As the five flavours of populism duked it out on the stage, it became ever more apparent that the next Parliament is going to consist of a rather traditional two-and-a-half political blocs – albeit in rather more fractious form than recent history is used to.
This is because for all that there are many more parties receiving public attention, there are very few switchers – parties who can really be expected to join either of the two parliamentary proto-factions.
On the left, the ‘anti-austerity alliance’ of the Greens, Plaid Cymru and the SNP cannot conceivably play any role in a Cameron administration (this is an historic shift for Plaid, who used to be more centrist).
They’re explicitly pitching themselves as a far-left lodestar that will serve as a guiding light for a new progressive realignment of dubious realism.
From Northern Ireland the Social Democratic and Labour Party (SDLP), a left-wing nationalist party with long ties to Labour, is similarly bound tightly to one political camp.
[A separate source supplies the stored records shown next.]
(** [logs.append(line)]: the buffer belongs to the caller and its contents
    are not part of the world; of the values here only a list has the
    method, and the method is looked up before [line] is evaluated. *)
Definition list_append (logs : pyval) (line : M unit) : M unit :=
  match logs with
  | VList _ => line
  | _ => raise AttributeError
  end.

(** The f-string [f"{datetime.now()}: Added {qty} of {item}"]: rendering
    [qty] raises [ValueError] for an integer of more than 4300 digits. *)
Definition audit_line (qty : pyval) : M unit :=
  match qty with
  | VInt z => if too_long z then raise ValueError else ret tt
  | _ => ret tt
  end.

(** *** Files *)

(** [Path(file)]: a string is accepted, the other values here are not. *)
Definition Path (file : pyval) : M string :=
  match file with
  | VStr p => ret p
  | _ => raise TypeError
  end.

(** [path.exists()]. *)
Definition path_exists (p : string) : M bool :=
  fun w =>
    match files w p with
    | Some Inaccessible => (Raise OSError, w)
    | Some _ => (Ret true, w)
    | None => (Ret false, w)
    end.

(** [with path.open("r", encoding="utf-8") as file_obj: json.load(file_obj)];
    an integer literal of more than 4300 digits makes [json.load] raise
    [ValueError]. *)
Definition read_json (p : string) : M pyval :=
  fun w =>
    match files w p with
    | None | Some Unreadable | Some Inaccessible => (Raise OSError, w)
    | Some Undecodable => (Raise UnicodeDecodeError, w)
    | Some Malformed => (Raise JSONDecodeError, w)
    | Some TooDeep => (Raise RecursionError, w)
    | Some (Document v) =>
        if oversized v then (Raise ValueError, w) else (Ret v, w)
    end.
Meanwhile the minor parties of the right have found themselves similarly boxed in, albeit much less by deliberate design.
During last night’s debate Nigel Farage lamented that Ed Miliband’s refusal to countenance a referendum on the European Union had precluded UKIP working with Labour, which they might otherwise have been happy to do.
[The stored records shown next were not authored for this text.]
(** * ai-chat backend: model gateway, canvas state machine and archive extractor

    A shallow embedding of [backend/modelConfig.js], [backend/modelClients.js]
    and the canvas / extraction parts of [backend/server.js], with the
    properties of the natural-language specification stated over it.
    Further properties cover [backend/authMiddleware.js] and, on the
    client side, the canvas read back by [ChatLayout.tsx] and the models
    and request header of [constants.ts].

    Conventions of the embedding.
    - A JavaScript string is the list of its UTF-16 code units, so [length]
      is [String.prototype.length] and [drop]/[take] are [slice].
    - JavaScript numbers that the code uses as counters, sizes, statuses and
      delays are natural numbers ([N] or [nat]).
    - An [async] function that may reject is a function into [Completion];
      ambient collaborators ([process.env], [fetch], Node's [path] module)
      are [Variable]s of the enclosing [Section].
    - A provider's reply is read twice: by the providers' schemas in
      [ModelClients], which the handler's strings rest on, and as an
      arbitrary JSON value in [Untyped], for what is to hold of every
      reply. *)

From Stdlib Require Import NArith Ascii String.
From Stdlib Require QArith Qcanon Sorted.
From stdpp Require Import base option list numbers gmap.

Local Open Scope N_scope.

(** ** JavaScript strings *)

Module JsString.

Definition code_unit := N.
Definition jsstring := list code_unit.

(** Bytes of a source literal (the file is UTF-8). *)
Definition bytes_of (s : string) : list N :=
  List.map N_of_ascii (list_ascii_of_string s).

Definition cont (b : N) : N := N.land b 63.

(** UTF-8 to UTF-16, as the JavaScript engine reads a source literal. *)
Fixpoint utf16_of_utf8 (bs : list N) : jsstring :=
  match bs with
  | [] => []
  | b :: r1 =>
    if b <? 128 then b :: utf16_of_utf8 r1
    else if b <? 224 then
      match r1 with
      | b2 :: r2 => (N.shiftl (N.land b 31) 6 + cont b2) :: utf16_of_utf8 r2
      | [] => [65533]
      end
    else if b <? 240 then
      match r1 with
      | b2 :: b3 :: r3 =>
        (N.shiftl (N.land b 15) 12 + N.shiftl (cont b2) 6 + cont b3)
          :: utf16_of_utf8 r3
      | _ => [65533]
      end
    else
      match r1 with
      | b2 :: b3 :: b4 :: r4 =>
        let cp := N.shiftl (N.land b 7) 18 + N.shiftl (cont b2) 12
                  + N.shiftl (cont b3) 6 + cont b4 in
        let v := cp - 65536 in
        (55296 + N.shiftr v 10) :: (56320 + N.land v 1023) :: utf16_of_utf8 r4
      | _ => [65533]
      end
  end.

(** [js "..."] is the JavaScript string written ["..."] in the source. *)
Definition js (s : string) : jsstring := utf16_of_utf8 (bytes_of s).

Definition eqb (a b : jsstring) : bool := bool_decide (a = b).

(** [!s] for a string: only the empty string is falsy. *)
Definition truthy (s : jsstring) : bool :=
  match s with [] => false | _ => true end.

(** [a || b] on strings. *)
Definition or_else (a b : jsstring) : jsstring := if truthy a then a else b.

(** [hay.startsWith(p)] *)
Fixpoint startsWith (p hay : jsstring) : bool :=
  match p, hay with
  | [], _ => true
  | _ :: _, [] => false
  | x :: p', y :: hay' => (x =? y) && startsWith p' hay'
  end.

(** [hay.includes(needle)] *)
Fixpoint includes (needle hay : jsstring) : bool :=
  startsWith needle hay ||
  match hay with
  | [] => false
  | _ :: hay' => includes needle hay'
  end.

(** White space and line terminators removed by [String.prototype.trim]. *)
Definition isWhiteSpace (c : code_unit) : bool :=
  ((9 <=? c) && (c <=? 13)) || (c =? 32) || (c =? 160) || (c =? 5760)
  || ((8192 <=? c) && (c <=? 8202)) || (c =? 8232) || (c =? 8233)
  || (c =? 8239) || (c =? 8287) || (c =? 12288) || (c =? 65279).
Meanwhile the Democratic Unionists, who are for the most part pork-barrelling political mercenaries whom Labour could well have bought in other circumstances, have been forced by unionist political logic to disavow participation in any arrangement, formal or otherwise, that gives the SNP a place in the government of Britain.
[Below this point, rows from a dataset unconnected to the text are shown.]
(** [parseInt(text) || 30] on the integer that [parseInt] found, if any. *)
Definition daysOr30 (parsed : option Z) : Z :=
  match parsed with
  | Some days => if (days =? 0)%Z then 30%Z else days
  | None => 30%Z
  end.

(** [getTeamMemberSummary(event)], on the member named in the path and the
    integer read from the query. *)
Definition getTeamMemberSummary (teamMember : option string) (parsedDays : option Z)
  : MemberSummaryAnswer :=
  let days := daysOr30 parsedDays in
  match teamMember with
  | None => MemberRequired
  | Some name =>
      if negb (JS.truthy name) then MemberRequired
      else
        let recentUpdates :=
          map StandupRecord.standup
            (getPreviousUpdates listObjectsFromS3 getObjectFromS3 dateValue name
               (Z.min days 50)) in
        if List.length recentUpdates =? 0 then NoRecentActivity
        else
          let summary := calculateMemberSummary recentUpdates days in
          Report
            {| MemberReport.summary := summary;
               MemberReport.insights := generateMemberInsights recentUpdates summary;
               MemberReport.recentActivity := map toActivity (JS.sliceTo recentUpdates 5);
               MemberReport.trends := analyzeMemberTrends dateValue recentUpdates |}
  end.

End GetTeamMemberSummary.

(** ** Part V-g. [handlers/standupHandler.js]: [processStandup] *)

(** The body of the request once parsed: nothing that can be destructured
    (the text is not JSON, or it is [null]), with the error thrown, or the
    four fields, each a text or absent.  A request with a field that holds
    a value of another type is not among these. *)
Inductive RequestBody : Type :=
| Unparsable (error : string)
| Submitted (teamMemberName yesterday today blockers : option string).

Module StandupSummary.
Record t : Type := {
  yesterday : string;
  today : string;
  blockers : string;
  jiraTasksCount : nat;
  openPRsCount : nat;
  followUpQuestionsCount : nat
}.
End StandupSummary.

Module Processed.
Record t : Type := {
  standupId : string;
  teamMember : string;
  timestamp : string;
  summary : StandupSummary.t;
  followUpQuestions : list JSON;
  insights : list StandupInsight.t
}.
End Processed.

(** The answers: status 400, status 200 with its data, status 500. *)
Inductive StandupAnswer : Type :=
| MissingFields
| Success (data : Processed.t)
| InternalError (message : string).

(** [!field] *)
Definition missing (field : option string) : bool :=
  match field with
  | Some text => negb (JS.truthy text)
  | None => true
  end.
Both UKIP and the DUP also share socially conservative and hawkish outlooks with a substantial chunk of the parliamentary and popular Conservative Party. A pan-right pact, which Nick Clegg refers to as “blukip”, seems the only sort that either party could credibly join in this parliament, unless Miliband got close enough to power to eschew the SNP.*
As a result of these realities, we’re unlikely to see the minor parties engaging in what we have come, via the Liberal Democrats, to view as ‘normal’ minor party behaviour: bidding the two main factions against each other to secure the best possible deal in accordance with an independent set of priorities.
They’re much more likely to end up playing two parallel, high-stakes games of political chicken with Miliband and David Cameron respectively, with each side saying to the other components of itself: “give in to our demands, or on your head be the other sides’ triumph”.
After all, the minor parties will be loath to cede their larger rivals the golden attack line that splitting the left/right had let the other in through the back door.
Thus we end up with two large political blocs: one left-wing and in sympathy with Celtic nationalism, the other right-wing and unionist, with a small, liberal-flavoured third force which may be too small to play kingmaker.
That suddenly looks like quite a traditional, mid-20th Century result – albeit in radical new packaging.
*There is even an entire spoof website to demonstrate how scary a Tory-UKIP-DUP pact would be. Whether it receives the same cut-through as Tory warnings about a ‘coalition of chaos’ remains to be seen.